▶ Exercise: Using the records below, write out again exactly the lines that begin at the line containing "lo) / 2)) hi" and end at the line containing "(key b <= key a)%Q.", and no other lines.
==== Materials provided ====
(** * HG marker detection: the cutoff slide, rank fusion and output trimming

    A shallow embedding of [hgmd/hgmd.py] and [hgmd/__main__.py].

    Expression values, statistics and p-values are floats that the embedded
    code only compares, negates and (for two integer ranks) averages; they are
    modelled as rationals [Q] compared with [Qle_bool], NaN apart, which is
    [None] in the columns that can hold it.  Tables (pandas DataFrames) are
    lists of row records, in row order.  Python exceptions are the [Raise]
    results of a small error monad.  The calls into numpy and pandas are
    modelled by what they compute; the XL-mHG test and the t-test, whose
    values the code only stores and ranks, are parameters. *)

From Stdlib Require Import String.
From Stdlib Require Import List Arith ZArith QArith Lia Bool.
From Stdlib Require Import Permutation Sorted Lqa.
From Equations Require Import Equations.
Import ListNotations.

Set Implicit Arguments.
Open Scope nat_scope.

(** ** Errors *)

Inductive exn : Type :=
| IndexError
| ValueError
| TypeError.

Inductive result (A : Type) : Type :=
| Ok (a : A)
| Raise (e : exn).

Arguments Ok {A} a.
Arguments Raise {A} e.

Definition bind {A B : Type} (r : result A) (k : A -> result B) : result B :=
  match r with
  | Ok a => k a
  | Raise e => Raise e
  end.

Notation "x <- r ;; k" := (bind r (fun x => k))
  (at level 61, r at next level, right associativity).

Fixpoint mapM {A B : Type} (f : A -> result B) (l : list A) : result (list B) :=
  match l with
  | [] => Ok []
  | a :: l' => b <- f a ;; bs <- mapM f l' ;; Ok (b :: bs)
  end.

(** ** Comparisons on values *)

Definition Qltb (x y : Q) : bool := negb (Qle_bool y x).

(** ** numpy *)

Module Numpy.

(** [numpy.searchsorted(a, v, side='left')]: a binary search for the leftmost
    insertion point of [v] in [a], between [lo] and [hi]. *)
Equations? bisect_left (a : list Q) (v : Q) (lo hi : nat) : nat
  by wf (hi - lo) lt :=
  bisect_left a v lo hi with lt_dec lo hi := {
    | right _ := lo
    | left _ with Qltb (nth (lo + (hi - lo) / 2) a 0%Q) v := {
        | true := bisect_left a v (S (lo + (hi - lo) / 2)) hi
        | false := bisect_left a v lo (lo + (hi - lo) / 2) } }.
Proof.
  all: change (fst (Nat.divmod (hi - lo) 1 0 1)) with ((hi - lo) / 2);
    pose proof (Nat.div_lt (hi - lo) 2); lia.
Qed.

Definition searchsorted_left (a : list Q) (v : Q) : nat :=
  bisect_left a v 0 (length a).

End Numpy.

(** ** pandas *)

Module Pandas.

(** [DataFrame.sort_values(by=..., ascending=True)] on a float column without
    NaN, as a sort by insertion.  Rows with equal keys keep the order they
    came in, which is the order the default sort of numpy leaves on a short
    column: [x] goes in front of the first row whose key is not smaller. *)
Fixpoint insert_by {A : Type} (key : A -> Q) (x : A) (l : list A) : list A :=
  match l with
  | [] => [x]
  | y :: l' =>
      if Qle_bool (key x) (key y) then x :: y :: l'
      else y :: insert_by key x l'
  end.

Definition sort_values {A : Type} (key : A -> Q) (t : list A) : list A :=
  fold_right (insert_by key) [] t.

(** The order of two rows by their keys, ascending and descending. *)
Definition key_le {A : Type} (key : A -> Q) (a b : A) : Prop :=
  (key a <= key b)%Q.

Definition key_ge {A : Type} (key : A -> Q) (a b : A) : Prop :=
  (key b <= key a)%Q.

(** [sort_values(by=..., ascending=False)]: pandas reverses the rows, sorts
    ascending and reverses the outcome. *)
Definition sort_values_desc {A : Type} (key : A -> Q) (t : list A) : list A :=
  rev (sort_values key (rev t)).

(** A column that may hold NaN ([None]); [sort_values] puts NaN rows last. *)
Definition sort_values_nan {A : Type} (key : A -> option Q) (t : list A)
  : list A :=
  let value r := match key r with Some q => q | None => 0%Q end in
  let has r := match key r with Some _ => true | None => false end in
  sort_values value (filter has t) ++ filter (fun r => negb (has r)) t.

(** [t['col'] = t.reset_index().index + 1]: the new column holds 1, 2, 3, ...
    down the rows. *)
Definition assign_position {A : Type} (t : list A) : list (A * nat) :=
  combine t (seq 1 (length t)).

(** [DataFrame.head(n)]: the first [n] rows; for a negative [n], all rows but
    the last [-n]. *)
Definition head {A : Type} (n : Z) (t : list A) : list A :=
  if (0 <=? n)%Z then firstn (Z.to_nat n) t
  else firstn (length t - Z.to_nat (- n)) t.

(** [Series.rank()] with the default method ('average'): the mean of the
    positions the value would take in the sorted column; NaN stays NaN. *)
Definition count_if {A : Type} (f : A -> bool) (l : list A) : Z :=
  Z.of_nat (length (filter f l)).

Definition rank_of (col : list Q) (x : Q) : Q :=
  (inject_Z (count_if (fun y => Qltb y x) col)
   + (inject_Z (count_if (fun y => Qeq_bool y x) col) + 1) / 2)%Q.

Definition rank (col : list Q) : list Q := map (rank_of col) col.

Definition somes {A : Type} (col : list (option A)) : list A :=
  flat_map (fun o => match o with Some a => [a] | None => [] end) col.

Definition rank_nan (col : list (option Q)) : list (option Q) :=
  map (option_map (rank_of (somes col))) col.

End Pandas.

(** ** The cutoff slide of [singleton_test] *)

Module Slide.
Import Numpy.

(** Lines 125-133 of hgmd.py.  [vals] is [exp[gene].values], the gene's
    column after the descending sort; [idx] is the raw cutoff index returned
    by the XL-mHG test.  [exp.iloc[idx]] raises [IndexError] past the end. *)
Definition cutoff_value (vals : list Q) (idx : nat) : result Q :=
  match nth_error vals idx with
  | Some c => Ok c
  | None => Raise IndexError
  end.

Definition cutoff_slide (vals : list Q) (idx : nat) : result nat :=
  c <- cutoff_value vals idx ;;
  Ok (searchsorted_left (map Qopp vals) (- c)%Q).

(** Sorted by expression, descending / ascending, stated on positions. *)
Definition descending (vals : list Q) : Prop :=
  forall i j, i <= j < length vals -> (nth j vals 0 <= nth i vals 0)%Q.

Definition ascending (a : list Q) : Prop :=
  forall i j, i <= j < length a -> (nth i a 0 <= nth j a 0)%Q.

Fixpoint descendingb (vals : list Q) : bool :=
  match vals with
  | [] => true
  | x :: rest =>
      match rest with
      | [] => true
      | y :: _ => Qle_bool y x && descendingb rest
      end
  end.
====
▶ Your solution:
        | true := bisect_left a v (S (lo + (hi - lo) / 2)) hi
        | false := bisect_left a v lo (lo + (hi - lo) / 2) } }.
Proof.
  all: change (fst (Nat.divmod (hi - lo) 1 0 1)) with ((hi - lo) / 2);
    pose proof (Nat.div_lt (hi - lo) 2); lia.
Qed.

Definition searchsorted_left (a : list Q) (v : Q) : nat :=
  bisect_left a v 0 (length a).

End Numpy.

(** ** pandas *)

Module Pandas.

(** [DataFrame.sort_values(by=..., ascending=True)] on a float column without
    NaN, as a sort by insertion.  Rows with equal keys keep the order they
    came in, which is the order the default sort of numpy leaves on a short
    column: [x] goes in front of the first row whose key is not smaller. *)
Fixpoint insert_by {A : Type} (key : A -> Q) (x : A) (l : list A) : list A :=
  match l with
  | [] => [x]
  | y :: l' =>
      if Qle_bool (key x) (key y) then x :: y :: l'
      else y :: insert_by key x l'
  end.

Definition sort_values {A : Type} (key : A -> Q) (t : list A) : list A :=
  fold_right (insert_by key) [] t.

(** The order of two rows by their keys, ascending and descending. *)
Definition key_le {A : Type} (key : A -> Q) (a b : A) : Prop :=
  (key a <= key b)%Q.

Definition key_ge {A : Type} (key : A -> Q) (a b : A) : Prop :=
  (key b <= key a)%Q.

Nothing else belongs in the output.